▶ _WORK TO COMPLETE_: Beginning at the top of the material, repeat each line exactly, and stop once the line with "handles the audio" has been written.

[[ ENTRIES SUPPLIED, beginning ]]

(** * Storybook Reader: the capture / synthesis / playback orchestration

    A shallow embedding of the mobile client's orchestration code
    ([mobile/App.tsx]), of the stand-alone audio player component
    ([mobile/src/components/AudioPlayer.tsx]), of the navigation based
    screens and of the axios based service client ([src/services/api.ts]).

    [App] is a single React component whose handlers are [async]
    functions.  An [async] function runs synchronously up to its next
    [await], and is resumed later with the outcome of the awaited promise;
    between the two, any other handler or continuation may run.  The
    embedding therefore is

    - a [World]: the component's [useState] cells and [useRef] cells, the
      handles the audio engine holds, and a [log] of every observable
      call (state setters, alerts, native and network calls), in program
      order;
    - a [Proc] for every suspension point of every [async] function, with
      the locals that are live across it;
    - [resume]: what the code does from one suspension point, given the
      outcome of the awaited promise, up to the next suspension point;
    - [step]: one task of the JavaScript event loop (a press, a playback
      status callback, or the settling of one pending promise) on a
      [System], a world together with the pool of suspended functions.

    React renders after every task, so each handler is the closure of the
    latest render and reads the current cells; after an [await] the code
    only reads refs and its own locals.  What is on display is taken to
    be the cells: rendering itself is React's and is not modelled. *)

From Stdlib Require Import ZArith NArith QArith Lia String Ascii.
From stdpp Require Import base option list.

Local Open Scope nat_scope.
Local Open Scope list_scope.

(** ** JavaScript strings *)

(** A JavaScript string is a sequence of UTF-16 code units. *)
Definition jsstring : Type := list N.

(** A literal of the source, written in ASCII. *)
Fixpoint str (s : string) : jsstring :=
  match s with
  | EmptyString => []
  | String a r => N_of_ascii a :: str r
  end.

Arguments str : simpl never.

(** A string is truthy when it is not empty. *)
Definition truthy (s : jsstring) : bool :=
  match s with
  | [] => false
  | _ :: _ => true
  end.

(** ECMAScript [WhiteSpace] and [LineTerminator] code units, the ones
    [String.prototype.trim] removes. *)
Definition isWhiteSpace (c : N) : bool :=
  ((9 <=? c) && (c <=? 13) || (c =? 32) || (c =? 160) || (c =? 5760)
   || (8192 <=? c) && (c <=? 8202) || (c =? 8232) || (c =? 8233)
   || (c =? 8239) || (c =? 8287) || (c =? 12288) || (c =? 65279))%N.

Fixpoint trimStart (s : jsstring) : jsstring :=
  match s with
  | [] => []
  | c :: r => if isWhiteSpace c then trimStart r else s
  end.

Definition trimEnd (s : jsstring) : jsstring := rev (trimStart (rev s)).

Definition trim (s : jsstring) : jsstring := trimEnd (trimStart s).

(** [x || fallback] on a string-or-missing value. *)
Definition orElse (x : option jsstring) (fallback : jsstring) : jsstring :=
  match x with
  | Some s => if truthy s then s else fallback
  | None => fallback
  end.

(** ** Values that cross an [await] *)

(** What a [catch] clause can receive.  The handlers only test
    [error instanceof Error] and read [error.message]. *)
Inductive Thrown : Type :=
| ThrownError (message : jsstring)
| ThrownValue.

(** The parsed body of [POST /api/ocr].  A field is [None] when it is
    missing or [null]. *)
Record OcrResult := mkOcrResult {
  text : option jsstring;
  detected_language : option jsstring
}.

(** The [detail] field of an error body, as
    [new Error(error.detail || 'Server error')] sees it: whether the value
    is truthy, and the text [ToString] gives for it (the [Error]
    constructor converts its argument with [ToString]). *)
Record ErrorDetail := mkErrorDetail {
  detail_truthy : bool;
  detail_text : jsstring
}.

(** [detail] is a JSON string. *)
Definition detailString (s : jsstring) : ErrorDetail :=
  {| detail_truthy := truthy s; detail_text := s |}.

(** [detail] is missing from the body. *)
Definition detailMissing : ErrorDetail :=
  {| detail_truthy := false; detail_text := str "undefined" |}.

(** [detail] is the JSON array [[]]: an object, hence truthy, that
    [Array.prototype.toString] renders as the empty string. *)
Definition detailEmptyArray : ErrorDetail :=
  {| detail_truthy := true; detail_text := [] |}.

(** [new Error(error.detail || 'Server error').message]. *)
Definition serverErrorMessage (d : ErrorDetail) : jsstring :=
  if detail_truthy d then detail_text d else str "Server error".

Inductive Value : Type :=
| VUndefined
| VResponse (ok : bool)
| VPhoto (uri : option jsstring)
| VManipulated (uri : jsstring)
| VString (s : jsstring)
| VOcrResult (r : OcrResult)
| VTtsResult (audio_base64 : jsstring)
| VErrorBody (d : ErrorDetail)
| VSound.

(** How an awaited promise settles.  A body on which the property reads
    of the code would themselves throw (a JSON [null]) counts as a
    rejection: the [TypeError] is raised inside the same [try]. *)
Inductive Outcome : Type :=
| Resolved (v : Value)
| Rejected (e : Thrown).

(** ** The component's state *)

Inductive Screen : Type := home | camera | player.

Inductive ServerStatus : Type := checking | connected | error.

(** An [Audio.Sound] object, identified by the order of its creation. *)
Definition Sound : Type := nat.

Inductive Request : Type :=
| GetHealth
| PostOcr (image_base64 language : jsstring)
| PostTts (text language voice_style : jsstring) (speed : Q).

(** The calls that are visible outside the component. *)
Inductive Action : Type :=
| SetScreen (v : Screen)
| SetServerStatus (v : ServerStatus)
| SetIsProcessing (v : bool)
| SetLoadingText (v : jsstring)
| SetExtractedText (v : jsstring)
| SetSound (v : option Sound)
| SetIsPlaying (v : bool)
| SetAudioReady (v : bool)
| SetIsGeneratingAudio (v : bool)
| SetTtsError (v : option jsstring)
| SetDetectedLanguage (v : jsstring)
| AlertAlert (title message : jsstring)
| RequestPermission
| Fetch (r : Request)
| TakePictureAsync (quality : Q)
| ManipulateAsync (uri : jsstring) (width : Z) (compress : Q)
| ReadAsStringAsync (uri : jsstring)
| WriteAsStringAsync (contents : jsstring)
| SetAudioModeAsync
| CreateAsync
| StopAsync (s : Sound)
| UnloadAsync (s : Sound)
| PauseAsync (s : Sound)
| PlayAsync (s : Sound)
| UnhandledRejection (e : Thrown).

(** The [useState] cells ([screen] .. [detectedLanguage];
    [permissionGranted] is [permission?.granted]), the [useRef]
    cells ([soundRef], [ttsRequestId]), the sounds the audio engine has
    loaded and not unloaded ([loaded]), the number of sounds created so
    far ([nextSound]) and the calls made so far ([log]).
    [ttsRequestId] is a JavaScript number that is only ever incremented by
    one from zero; it is exact below 2^53 and modelled as [nat]. *)
#[projections(primitive)]
Record World := mkWorld {
  screen : Screen;
  serverStatus : ServerStatus;
  permissionGranted : bool;
  isProcessing : bool;
  loadingText : jsstring;
  extractedText : jsstring;
  sound : option Sound;
  isPlaying : bool;
  audioReady : bool;
  isGeneratingAudio : bool;
  ttsError : option jsstring;
  detectedLanguage : jsstring;
  soundRef : option Sound;
  ttsRequestId : nat;
  loaded : list Sound;
  nextSound : nat;
  log : list Action
}.

Definition with_screen (v : Screen) (w : World) : World :=
  {| screen := v; serverStatus := serverStatus w;
     permissionGranted := permissionGranted w;
     isProcessing := isProcessing w; loadingText := loadingText w;
     extractedText := extractedText w; sound := sound w;
     isPlaying := isPlaying w; audioReady := audioReady w;
     isGeneratingAudio := isGeneratingAudio w; ttsError := ttsError w;
     detectedLanguage := detectedLanguage w; soundRef := soundRef w;
     ttsRequestId := ttsRequestId w; loaded := loaded w;
     nextSound := nextSound w; log := log w |}.

Definition with_serverStatus (v : ServerStatus) (w : World) : World :=
  {| screen := screen w; serverStatus := v;
     permissionGranted := permissionGranted w;
     isProcessing := isProcessing w; loadingText := loadingText w;
     extractedText := extractedText w; sound := sound w;
     isPlaying := isPlaying w; audioReady := audioReady w;
     isGeneratingAudio := isGeneratingAudio w; ttsError := ttsError w;
     detectedLanguage := detectedLanguage w; soundRef := soundRef w;
     ttsRequestId := ttsRequestId w; loaded := loaded w;
     nextSound := nextSound w; log := log w |}.

Definition with_permissionGranted (v : bool) (w : World) : World :=
  {| screen := screen w; serverStatus := serverStatus w;
     permissionGranted := v; isProcessing := isProcessing w;
     loadingText := loadingText w; extractedText := extractedText w;
     sound := sound w; isPlaying := isPlaying w; audioReady := audioReady w;
     isGeneratingAudio := isGeneratingAudio w; ttsError := ttsError w;
     detectedLanguage := detectedLanguage w; soundRef := soundRef w;
     ttsRequestId := ttsRequestId w; loaded := loaded w;
     nextSound := nextSound w; log := log w |}.

Definition with_isProcessing (v : bool) (w : World) : World :=
  {| screen := screen w; serverStatus := serverStatus w;
     permissionGranted := permissionGranted w; isProcessing := v;
     loadingText := loadingText w; extractedText := extractedText w;
     sound := sound w; isPlaying := isPlaying w; audioReady := audioReady w;
     isGeneratingAudio := isGeneratingAudio w; ttsError := ttsError w;
     detectedLanguage := detectedLanguage w; soundRef := soundRef w;
     ttsRequestId := ttsRequestId w; loaded := loaded w;
     nextSound := nextSound w; log := log w |}.

Definition with_loadingText (v : jsstring) (w : World) : World :=
  {| screen := screen w; serverStatus := serverStatus w;
     permissionGranted := permissionGranted w;
     isProcessing := isProcessing w; loadingText := v;
     extractedText := extractedText w; sound := sound w;
     isPlaying := isPlaying w; audioReady := audioReady w;
     isGeneratingAudio := isGeneratingAudio w; ttsError := ttsError w;
     detectedLanguage := detectedLanguage w; soundRef := soundRef w;
     ttsRequestId := ttsRequestId w; loaded := loaded w;
     nextSound := nextSound w; log := log w |}.

Definition with_extractedText (v : jsstring) (w : World) : World :=
  {| screen := screen w; serverStatus := serverStatus w;
     permissionGranted := permissionGranted w;
     isProcessing := isProcessing w; loadingText := loadingText w;
     extractedText := v; sound := sound w; isPlaying := isPlaying w;
     audioReady := audioReady w; isGeneratingAudio := isGeneratingAudio w;
     ttsError := ttsError w; detectedLanguage := detectedLanguage w;
     soundRef := soundRef w; ttsRequestId := ttsRequestId w;
     loaded := loaded w; nextSound := nextSound w; log := log w |}.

[[ ENTRIES SUPPLIED, end ]]

▶ _SOLUTION BELOW_:
(** * Storybook Reader: the capture / synthesis / playback orchestration

    A shallow embedding of the mobile client's orchestration code
    ([mobile/App.tsx]), of the stand-alone audio player component
    ([mobile/src/components/AudioPlayer.tsx]), of the navigation based
    screens and of the axios based service client ([src/services/api.ts]).

    [App] is a single React component whose handlers are [async]
    functions.  An [async] function runs synchronously up to its next
    [await], and is resumed later with the outcome of the awaited promise;
    between the two, any other handler or continuation may run.  The
    embedding therefore is

    - a [World]: the component's [useState] cells and [useRef] cells, the
      handles the audio engine holds, and a [log] of every observable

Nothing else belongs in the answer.